EXERCISE DESCRIPTION -
Retype all of the data that follows, line for line.

EXERCISE MATERIALS -
(** * Video avatars: the renderer instance and the renderer registry

    A shallow embedding of
    - [play/src/front/Phaser/Entity/VideoAvatarRenderer.ts] (class
      [VideoAvatarRenderer]) and
    - class [VideoAvatarManager] (the registry of renderer instances),
    followed by the properties of the avatar specification that were
    checked against them.

    Conventions of the embedding.
    - A JavaScript [number] is an exact rational ([Q]); rounding of
      IEEE doubles is not modelled, and a quotient is only meaningful
      when its divisor is not zero.  The integer valued DOM attributes
      ([videoWidth], [img.width], ...) are integers ([Z]).
    - The 2D context of the private canvas is modelled by the sequence of
      calls made on it, oldest first ([canvas]); the Phaser texture by the
      canvas content that the last refresh copied into it.
    - An object of class [VideoAvatarRenderer] is a record; a method is a
      function from the record before the call to the record after it.
      The registry keeps references: indices into a store of records.
    - What the hosting page decides (whether a 2D context or a texture can
      be allocated, whether the texture key still exists, which size the
      video sink reports) is an explicit argument or an explicit event. *)

From Stdlib Require Import QArith Lqa ZArith String List.
From stdpp Require Import gmap strings list fin_maps.

Local Open Scope string_scope.

(** The result of a call that may throw. *)
Inductive Result (A : Type) : Type :=
| Ok (a : A)
| Throw (message : string).
Arguments Ok {A} a.
Arguments Throw {A} message.

(** [x < y] on JavaScript numbers, as a boolean. *)
Definition Qlt_bool (x y : Q) : bool := negb (Qle_bool y x).

Module VideoAvatarRenderer.

Local Open Scope Q_scope.

(** ** Data *)

(** A media stream, inspected only through [getVideoTracks()]. *)
Record MediaStream := { getVideoTracks : list string }.

(** A decoded image: its URL and its integer size. *)
Record HTMLImageElement := { src : string; width : Z; height : Z }.

(** The hidden video element: the attached stream and the size the sink
    currently reports (both 0 until the first frame is known). *)
Record HTMLVideoElement := {
  srcObject : option MediaStream;
  videoWidth : Z;
  videoHeight : Z }.

(** The calls made on a [CanvasRenderingContext2D].  Angles are recorded
    in units of pi ([Math.PI * 2] is [2]). *)
Inductive DrawOp :=
| fillStyle (colour : string)
| fillRect (x y w h : Q)
| clearRect (x y w h : Q)
| beginPath
| arc (x y radius startAngle endAngle : Q)
| ellipse (x y radiusX radiusY rotation startAngle endAngle : Q)
| fill
| drawImage5 (img : HTMLImageElement) (dx dy dw dh : Q)
| drawImage9 (video : HTMLVideoElement) (sx sy sw sh dx dy dw dh : Q).

(** The Phaser canvas texture: what the last refresh copied from the
    canvas, and whether [canvasTexture.destroy()] has run. *)
Record CanvasTexture := {
  shown : list DrawOp;
  textureDestroyed : bool }.

Record t := {
  textureKey : string;
  canvas : list DrawOp;
  canvasTexture : CanvasTexture;
  videoElement : HTMLVideoElement;
  lastFrameTime : Q;
  isActive : bool;
  currentMaskImage : option HTMLImageElement;
  maskLoading : bool;
  destroyed : bool }.

Definition SPRITE_WIDTH : Q := 32.
Definition SPRITE_HEIGHT : Q := 32.

(** [frameInterval] is a private field initialised to 66 and never
    assigned again. *)
Definition frameInterval : Q := 66.

(** Field assignments. *)
Definition set_canvas (c : list DrawOp) (r : t) : t :=
  {| textureKey := textureKey r; canvas := c;
     canvasTexture := canvasTexture r; videoElement := videoElement r;
     lastFrameTime := lastFrameTime r; isActive := isActive r;
     currentMaskImage := currentMaskImage r; maskLoading := maskLoading r;
     destroyed := destroyed r |}.

Definition set_canvasTexture (x : CanvasTexture) (r : t) : t :=
  {| textureKey := textureKey r; canvas := canvas r;
     canvasTexture := x; videoElement := videoElement r;
     lastFrameTime := lastFrameTime r; isActive := isActive r;
     currentMaskImage := currentMaskImage r; maskLoading := maskLoading r;
     destroyed := destroyed r |}.

Definition set_videoElement (v : HTMLVideoElement) (r : t) : t :=
  {| textureKey := textureKey r; canvas := canvas r;
     canvasTexture := canvasTexture r; videoElement := v;
     lastFrameTime := lastFrameTime r; isActive := isActive r;
     currentMaskImage := currentMaskImage r; maskLoading := maskLoading r;
     destroyed := destroyed r |}.

Definition set_lastFrameTime (x : Q) (r : t) : t :=
  {| textureKey := textureKey r; canvas := canvas r;
     canvasTexture := canvasTexture r; videoElement := videoElement r;
     lastFrameTime := x; isActive := isActive r;
     currentMaskImage := currentMaskImage r; maskLoading := maskLoading r;
     destroyed := destroyed r |}.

OUTPUT OF THE EXERCISE -
(** * Video avatars: the renderer instance and the renderer registry

    A shallow embedding of
    - [play/src/front/Phaser/Entity/VideoAvatarRenderer.ts] (class
      [VideoAvatarRenderer]) and
    - class [VideoAvatarManager] (the registry of renderer instances),
    followed by the properties of the avatar specification that were
    checked against them.

    Conventions of the embedding.
    - A JavaScript [number] is an exact rational ([Q]); rounding of
      IEEE doubles is not modelled, and a quotient is only meaningful
      when its divisor is not zero.  The integer valued DOM attributes
      ([videoWidth], [img.width], ...) are integers ([Z]).
    - The 2D context of the private canvas is modelled by the sequence of
      calls made on it, oldest first ([canvas]); the Phaser texture by the
      canvas content that the last refresh copied into it.
    - An object of class [VideoAvatarRenderer] is a record; a method is a
      function from the record before the call to the record after it.
      The registry keeps references: indices into a store of records.
    - What the hosting page decides (whether a 2D context or a texture can
      be allocated, whether the texture key still exists, which size the
      video sink reports) is an explicit argument or an explicit event. *)

From Stdlib Require Import QArith Lqa ZArith String List.
From stdpp Require Import gmap strings list fin_maps.

Local Open Scope string_scope.

(** The result of a call that may throw. *)
Inductive Result (A : Type) : Type :=
| Ok (a : A)
| Throw (message : string).
Arguments Ok {A} a.
Arguments Throw {A} message.

(** [x < y] on JavaScript numbers, as a boolean. *)
Definition Qlt_bool (x y : Q) : bool := negb (Qle_bool y x).

Module VideoAvatarRenderer.

Local Open Scope Q_scope.

(** ** Data *)

(** A media stream, inspected only through [getVideoTracks()]. *)
Record MediaStream := { getVideoTracks : list string }.

(** A decoded image: its URL and its integer size. *)
Record HTMLImageElement := { src : string; width : Z; height : Z }.

(** The hidden video element: the attached stream and the size the sink
    currently reports (both 0 until the first frame is known). *)
Record HTMLVideoElement := {
  srcObject : option MediaStream;
  videoWidth : Z;
  videoHeight : Z }.

(** The calls made on a [CanvasRenderingContext2D].  Angles are recorded
    in units of pi ([Math.PI * 2] is [2]). *)
Inductive DrawOp :=
| fillStyle (colour : string)
| fillRect (x y w h : Q)
| clearRect (x y w h : Q)
| beginPath
| arc (x y radius startAngle endAngle : Q)
| ellipse (x y radiusX radiusY rotation startAngle endAngle : Q)
| fill
| drawImage5 (img : HTMLImageElement) (dx dy dw dh : Q)
| drawImage9 (video : HTMLVideoElement) (sx sy sw sh dx dy dw dh : Q).

(** The Phaser canvas texture: what the last refresh copied from the
    canvas, and whether [canvasTexture.destroy()] has run. *)
Record CanvasTexture := {
  shown : list DrawOp;
  textureDestroyed : bool }.

Record t := {
  textureKey : string;
  canvas : list DrawOp;
  canvasTexture : CanvasTexture;
  videoElement : HTMLVideoElement;
  lastFrameTime : Q;
  isActive : bool;
  currentMaskImage : option HTMLImageElement;
  maskLoading : bool;
  destroyed : bool }.

Definition SPRITE_WIDTH : Q := 32.
Definition SPRITE_HEIGHT : Q := 32.

(** [frameInterval] is a private field initialised to 66 and never
    assigned again. *)
Definition frameInterval : Q := 66.

(** Field assignments. *)
Definition set_canvas (c : list DrawOp) (r : t) : t :=
  {| textureKey := textureKey r; canvas := c;
     canvasTexture := canvasTexture r; videoElement := videoElement r;
     lastFrameTime := lastFrameTime r; isActive := isActive r;
     currentMaskImage := currentMaskImage r; maskLoading := maskLoading r;
     destroyed := destroyed r |}.

Definition set_canvasTexture (x : CanvasTexture) (r : t) : t :=
  {| textureKey := textureKey r; canvas := canvas r;
     canvasTexture := x; videoElement := videoElement r;
     lastFrameTime := lastFrameTime r; isActive := isActive r;
     currentMaskImage := currentMaskImage r; maskLoading := maskLoading r;
     destroyed := destroyed r |}.

Definition set_videoElement (v : HTMLVideoElement) (r : t) : t :=
  {| textureKey := textureKey r; canvas := canvas r;
     canvasTexture := canvasTexture r; videoElement := v;
     lastFrameTime := lastFrameTime r; isActive := isActive r;
     currentMaskImage := currentMaskImage r; maskLoading := maskLoading r;
     destroyed := destroyed r |}.

Definition set_lastFrameTime (x : Q) (r : t) : t :=
  {| textureKey := textureKey r; canvas := canvas r;
     canvasTexture := canvasTexture r; videoElement := videoElement r;
     lastFrameTime := x; isActive := isActive r;
     currentMaskImage := currentMaskImage r; maskLoading := maskLoading r;
     destroyed := destroyed r |}.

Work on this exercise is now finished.